Le Bureau du procureur général de l'État de New York ("OAG") promulgue une règle relative à la section "preclearance" de la loi John R. Lewis Voting Rights Act de New York (la "NYVRA"). Le 12 juin 2024, l'avis de proposition de réglementation a été publié au registre de l'État. La date limite pour les commentaires du public était fixée au 12 août 2024. L'avis d'adoption de la règle finale sera publié dans le registre de l'État le 11 septembre 2024, et la règle finale prendra effet le 22 septembre 2024. Conformément à la section 202(5)(b) de la loi sur la procédure administrative de l'État de New York, cette évaluation des commentaires du public comprend un résumé et une analyse des questions soulevées et des alternatives significatives suggérées par tous les commentaires du public reçus, une déclaration des raisons pour lesquelles les alternatives significatives n'ont pas été incorporées dans la règle et une description des changements apportés à la règle à la suite de ces commentaires. Des copies des commentaires soumis sont disponibles sur le site web du BVG.

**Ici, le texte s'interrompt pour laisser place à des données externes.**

(** * ai-chat-support: conversation store, reply generator and request handlers

    A shallow embedding of the backend of the support-chat widget:
    - [backend/model/message.schema.ts]   (the [Message] collection),
    - [validators/message.validator.ts]   (the express-validator chains),
    - [backend/service/chatgpt.service.ts] (the reply generator [AI]),
    - [backend/controller/message.controller.ts] ([userMessage], [userHistory]),
    - [routes/message.route.ts]           (the two POST routes).

    JavaScript strings are modelled as [string], one [ascii] per code unit
    (code units 0..255).  The MongoDB collection is a list of documents in
    insertion order.  Everything that is decided outside the process (the
    clock, storage faults, the answer of the hosted model) is an explicit
    input, gathered in the record [Env]. *)

From Stdlib Require Import ZArith QArith Ascii String.
From stdpp Require Import base option list strings sorting gmap.

Local Open Scope string_scope.
Local Open Scope list_scope.
Local Open Scope Z_scope.

(** ** JavaScript string primitives used by the code *)

Module Js.

(** [\s] of JavaScript regular expressions, on code units below 256. *)
Definition isWhitespace (c : ascii) : bool :=
  let n := nat_of_ascii c in
  ((9 <=? n)%nat && (n <=? 13)%nat) || (n =? 32)%nat || (n =? 160)%nat.

(** validator.js [ltrim]: [str.replace(/^\s+/g, '')]. *)
Fixpoint ltrim (s : string) : string :=
  match s with
  | EmptyString => EmptyString
  | String c s' => if isWhitespace c then ltrim s' else s
  end.

(** validator.js [rtrim]: drops the trailing run of whitespace. *)
Fixpoint rtrim (s : string) : string :=
  match s with
  | EmptyString => EmptyString
  | String c s' =>
      match rtrim s' with
      | EmptyString => if isWhitespace c then EmptyString else String c EmptyString
      | t => String c t
      end
  end.

(** validator.js [trim(str)] is [rtrim(ltrim(str))]. *)
Definition trim (s : string) : string := rtrim (ltrim s).

Definition lowerChar (c : ascii) : ascii :=
  let n := nat_of_ascii c in
  if ((65 <=? n)%nat && (n <=? 90)%nat)
     || ((192 <=? n)%nat && (n <=? 222)%nat && negb (n =? 215)%nat)
  then ascii_of_nat (n + 32) else c.
(** The two loops that follow a successful request. *)
Definition store_batch (s : embedding_cache digest)
    (results : list (nat * list float)) (texts_to_embed : list string)
    (indices_to_embed : list nat) (embeddings : list (list float))
    : res (list (nat * list float)) * embedding_cache digest :=
  let p := put_all s (zip texts_to_embed embeddings) in
  (_ ← p.1; Ok (results ++ zip indices_to_embed embeddings), p.2).

(** [CustomEmbedder.embed_texts]. *)
Definition embed_texts (s : embedding_cache digest) (texts : list string)
    : res (list (list float)) * embedding_cache digest :=
  let c := check_cache s 0 texts in
  match c.1 with
  | Raise e => (Raise e, c.2)
  | Ok (results, texts_to_embed, indices_to_embed) =>
      let finish (r : res (list (nat * list float)) * embedding_cache digest) :=
        ((fun l => (sort_by_index l).*2) <$> r.1, r.2) in
      let via_http (s1 : embedding_cache digest) :=
        match http_post texts_to_embed with
        | Raise e => (Raise e, s1)
        | Ok embeddings =>
            store_batch s1 results texts_to_embed indices_to_embed embeddings
        end in
      match texts_to_embed with
      | [] => finish (Ok results, c.2)
      | _ =>
          match client_create texts_to_embed with
          | Raise _ => finish (via_http c.2)
          | Ok embeddings =>
              let b := store_batch c.2 results texts_to_embed
                         indices_to_embed embeddings in
              match b.1 with
              | Ok _ => finish b
              | Raise _ => finish (via_http b.2)
              end
          end
      end
  end.

(** What the first loop finds, read off the dictionary. *)
Fixpoint split_cached (m : gmap digest (list float)) (i : nat)
    (texts : list string)
    : list (nat * list float) * list string * list nat :=
  match texts with
  | [] => ([], [], [])
  | text :: texts' =>
      let rest := split_cached m (S i) texts' in
      match m !! MD5 text with
      | Some v => ((i, v) :: rest.1.1, rest.1.2, rest.2)
      | None => (rest.1.1, text :: rest.1.2, i :: rest.2)
      end
  end.

(** The texts the cache does not hold. *)
Definition uncached (m : gmap digest (list float)) (texts : list string)
    : list string :=
  filter (fun text => m !! MD5 text = None) texts.

(** A cache [put] and [get] cannot fail on. *)
Definition sound (s : embedding_cache digest) : Prop :=
  well_formed s /\ 1 <= max_size s /\
  Z.of_nat (size (cache s)) <= max_size s.

(** *** Properties *)

Lemma check_cache_spec (s : embedding_cache digest) (i : nat)
    (texts : list string) :
  sound s ->
  (check_cache s i texts).1 = Ok (split_cached (cache s) i texts) /\
  sound (check_cache s i texts).2 /\
  cache (check_cache s i texts).2 = cache s.
Proof.
  revert s i. induction texts as [|text texts IH]; intros s i Hs; [done|].
  destruct Hs as (Hwf & Hmax & Hsize). cbn [check_cache split_cached].
  destruct (get_well_formed s (MD5 text) Hwf)
    as (r & Hr & -> & Hwf' & Hc & Hm & _).
  rewrite Hr.
  destruct (IH (get s (MD5 text)).2 (S i)) as (H1 & H2 & H3).
  { split; [done|]. rewrite Hc, Hm. done. }
  cbn [fst snd]. rewrite H1, Hc in *. cbn [mbind res_bind].
  split; [|split; [done|by rewrite H3]].
  by destruct (cache s !! MD5 text).
Qed.

Lemma put_all_sound (s : embedding_cache digest)
    (l : list (string * list float)) :
  sound s -> (put_all s l).1 = Ok () /\ sound (put_all s l).2.
Proof.
  revert s. induction l as [|[text e] l IH]; intros s Hs; [done|].
  destruct Hs as (Hwf & Hmax & Hsize). cbn [put_all fst snd].
  destruct (put_well_formed s (MD5 text) e Hwf Hmax Hsize)
    as (Hr & Hwf' & Hm & Hs' & _).
  rewrite Hr. apply IH. split; [done|]. rewrite Hm. done.
Qed.

Lemma split_cached_uncached (m : gmap digest (list float)) (i : nat)
    (texts : list string) :
  (split_cached m i texts).1.2 = uncached m texts /\
  length (split_cached m i texts).2 = length (uncached m texts).
Proof.
  unfold uncached. revert i.
  induction texts as [|text texts IH]; intros i; [done|].
  cbn [split_cached]. destruct (IH (S i)) as [H1 H2].
  destruct (m !! MD5 text) eqn:Hm; cbn [fst snd].
  - rewrite filter_cons_False by (rewrite Hm; done). done.
  - rewrite filter_cons_True by done. cbn [length]. by rewrite H1, H2.
Qed.

(** The result the caller expects: the cached vector where there is one,
    the vector of the service otherwise. *)
Definition answer (m : gmap digest (list float)) (f : string -> list float)
    (text : string) : list float :=
  default (f text) (m !! MD5 text).

(** The expected pairs, in the order of the texts. *)
Fixpoint numbered (m : gmap digest (list float)) (f : string -> list float)
    (i : nat) (texts : list string) : list (nat * list float) :=
  match texts with
  | [] => []
  | text :: texts' => (i, answer m f text) :: numbered m f (S i) texts'
  end.

Lemma split_cached_perm (m : gmap digest (list float))
    (f : string -> list float) (i : nat) (texts : list string) :
  let sp := split_cached m i texts in
  sp.1.1 ++ zip sp.2 (map f sp.1.2) ≡ₚ numbered m f i texts.
Proof.
  cbv zeta. revert i. induction texts as [|text texts IH]; intros i; [done|].
  cbn [split_cached numbered]. specialize (IH (S i)). unfold answer at 1.
  destruct (m !! MD5 text) as [v|]; cbn [fst snd default].
  - by rewrite <- IH.
  - cbn [map zip zip_with]. rewrite <- Permutation_middle. by rewrite <- IH.
Qed.

Lemma numbered_sorted (m : gmap digest (list float))
    (f : string -> list float) (i : nat) (texts : list string) :
  StronglySorted (fun a b : nat * list float => (a.1 < b.1)%nat)
    (numbered m f i texts) /\
  Forall (fun b : nat * list float => (i <= b.1)%nat) (numbered m f i texts).
Proof.
  revert i. induction texts as [|text texts IH]; intros i.
  { split; constructor. }
  destruct (IH (S i)) as [Hs Hf]. cbn [numbered]. split.
  - constructor; [done|]. eapply Forall_impl; [exact Hf|]. simpl. lia.
  - constructor; [simpl; lia|]. eapply Forall_impl; [exact Hf|]. simpl. lia.
Qed.
(** Shifting a mantissa to its place never shifts all of it out, as long
    as the exponent is not below the least one. *)
Lemma shr_fexp_positive m e l :
  0 < m -> emin prec emax <= e ->
  0 < shr_m (fst (shr_fexp prec emax m e l))
  /\ e <= snd (shr_fexp prec emax m e l).
Proof.
  intros M E. destruct m as [|q|q]; try lia.
  unfold shr_fexp, shr. cbn [Zdigits2].
  pose proof (digits2_pos_low q) as Low.
  destruct (fexp prec emax (Zpos (digits2_pos q) + e) - e) as [|k|k] eqn:N;
    cbn [fst snd]; rewrite ?shr_record_of_loc_m; try (split; lia).
  rewrite iter_shr_1_div by (rewrite shr_record_of_loc_m; lia).
  rewrite shr_record_of_loc_m. split; [|lia].
  assert (K : Zpos k <= Zpos (digits2_pos q) - 1).
  { revert N. unfold fexp, emin, prec, emax in *. lia. }
  apply Z.div_str_pos. split; [apply Z.pow_pos_nonneg; lia|].
  apply Z.le_trans with (2 ^ (Zpos (digits2_pos q) - 1)); [|exact Low].
  apply Z.pow_le_mono_r; lia.
Qed.

Lemma round_nearest_even_positive m l : 0 < m -> 0 < round_nearest_even m l.
Proof.
  intros H. unfold round_nearest_even.
  destruct l as [|[]]; try lia. destruct (Z.even m); lia.
Qed.

(** Rounding a positive mantissa never gives zero. *)
Lemma binary_round_aux_truth s m e l :
  0 < m -> emin prec emax <= e ->
  float_truth (binary_round_aux prec emax s m e l) = true.
Proof.
  intros M E. unfold binary_round_aux.
  destruct (shr_fexp_positive m e l M E) as [M1 E1].
  destruct (shr_fexp prec emax m e l) as [mrs1 e1]. cbn [fst snd] in M1, E1.
  pose proof (round_nearest_even_positive _ (loc_of_shr_record mrs1) M1) as M2.
  destruct (shr_fexp_positive _ e1 loc_Exact M2 ltac:(lia)) as [M3 _].
  destruct (shr_fexp prec emax (round_nearest_even (shr_m mrs1)
                                  (loc_of_shr_record mrs1)) e1 loc_Exact)
    as [mrs2 e2].
  cbn [fst] in M3.
  destruct (shr_m mrs2) as [|p|p]; [lia | | reflexivity].
  now destruct (e2 <=? emax - prec).
Qed.

(** A positive [int] is never the float zero: it converts to a float that
    is not zero, or it is too large to convert. *)
Lemma float_of_int_positive count :
  0 < count ->
  float_of_int count = Raise OverflowError
  \/ exists c, float_of_int count = Ok c /\ float_truth c = true.
Proof.
  intros P. destruct count as [|p|p]; try lia.
  unfold float_of_int, binary_normalize, binary_round.
  assert (T : float_truth
                (let '(mz, ez) :=
                   shl_align p 0 (fexp prec emax (Zpos (digits2_pos p) + 0)) in
                 binary_round_aux prec emax false (Zpos mz) ez loc_Exact) = true).
  { unfold shl_align.
    destruct (fexp prec emax (Zpos (digits2_pos p) + 0) - 0) as [|k|k] eqn:K.
    - apply binary_round_aux_truth; [lia | unfold emin, prec, emax; lia].
    - apply binary_round_aux_truth; [lia | unfold emin, prec, emax; lia].
    - apply binary_round_aux_truth; [lia|].
      unfold fexp. lia. }
  destruct (let '(mz, ez) := shl_align p 0 _ in _) as [s|s| |s m e];
    try discriminate T; [now left | right; eauto | right; eauto].
Qed.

Comme indiqué dans le présent document, aucune révision substantielle n'a été apportée à la règle proposée.

1.    Question soulevée : La section 501.3(b)(3) de la règle proposée stipule ce qui suit : "Un décret de consentement ou tout autre accord écrit exécuté est considéré comme fondé sur une constatation de violation et peut donc soumettre la subdivision politique à l'obligation d'autorisation préalable si l'accord reflète une constatation de non-conformité à l'une des lois ou dispositions constitutionnelles énumérées aux sections 17-210(3)(a) et (b) de la loi électorale et ne contient aucune disposition niant la responsabilité à l'égard de ces lois ou dispositions constitutionnelles". La NYVRA prévoit que "toute subdivision politique qui, au cours des vingt-cinq dernières années, a fait l'objet d'une décision de justice ou d'une action gouvernementale fondée sur la constatation d'une violation" de certaines lois ou dispositions constitutionnelles, ou "d'au moins trois décisions de justice ou actions gouvernementales fondées sur la constatation d'une violation d'une loi fédérale ou d'État sur les droits civils ou du quatorzième amendement de la constitution des États-Unis concernant la discrimination à l'encontre des membres d'une classe protégée", est une entité couverte soumise aux exigences de pré-nettoyage,est une entité couverte soumise aux exigences de préacceptation et définit "l'action gouvernementale d'application" comme "un refus de préacceptation administrative ou judiciaire par l'État ou le gouvernement fédéral, un litige en cours déposé par une entité fédérale ou d'État, un jugement ou une décision finale, un décret d'accord ou une action formelle similaire"." Voir N.Y. Elec. Law §§ 17-210(3), 17-204(9).

Le comté d'Orange a soumis un commentaire indiquant que cette disposition de la règle proposée est une application ultra vires de la loi. Le comté déclare que les pouvoirs de réglementation de l'OAG en vertu de la NYVRA ne s'étendent qu'aux polices couvertes, et non aux entités couvertes, et que la règle va au-delà de la définition statutaire de l'"entité couverte". En outre, le comté affirme que la règle élargit de manière inappropriée le concept de "constatation" pour inclure des accords autres que des décrets d'accord qui "reflètent une constatation de non-conformité", et que la règle ne précise pas le type d'accords envisagés. Invoquant les "conséquences sur la procédure", le comté déclare en outre que, si les décisions de justice ou les mesures d'exécution impliquent la possibilité d'être entendu par l'entité couverte, il n'en va pas de même d'un "accord" qui "reflète" uneconstatation1
a.    Alternative proposée : Le comté suggère de retirer la section 501.3(b)(3).
b.    Raison pour laquelle des alternatives significatives n'ont pas été incorporées dans la règle:

Le CRB a pris en compte, mais n'est pas d'accord avec la façon dont le comté d'Orange comprend l'étendue de l'autorité réglementaire du CRB. La NYVRA confère sans ambiguïté au CRB l'autorité de promulguer des réglementations relatives à la pré-négociation et, en outre, à l'ensemble de la loi, et la règle constitue un exercice approprié de cette autorité. Voir N.Y. Elec. Law § 17-219.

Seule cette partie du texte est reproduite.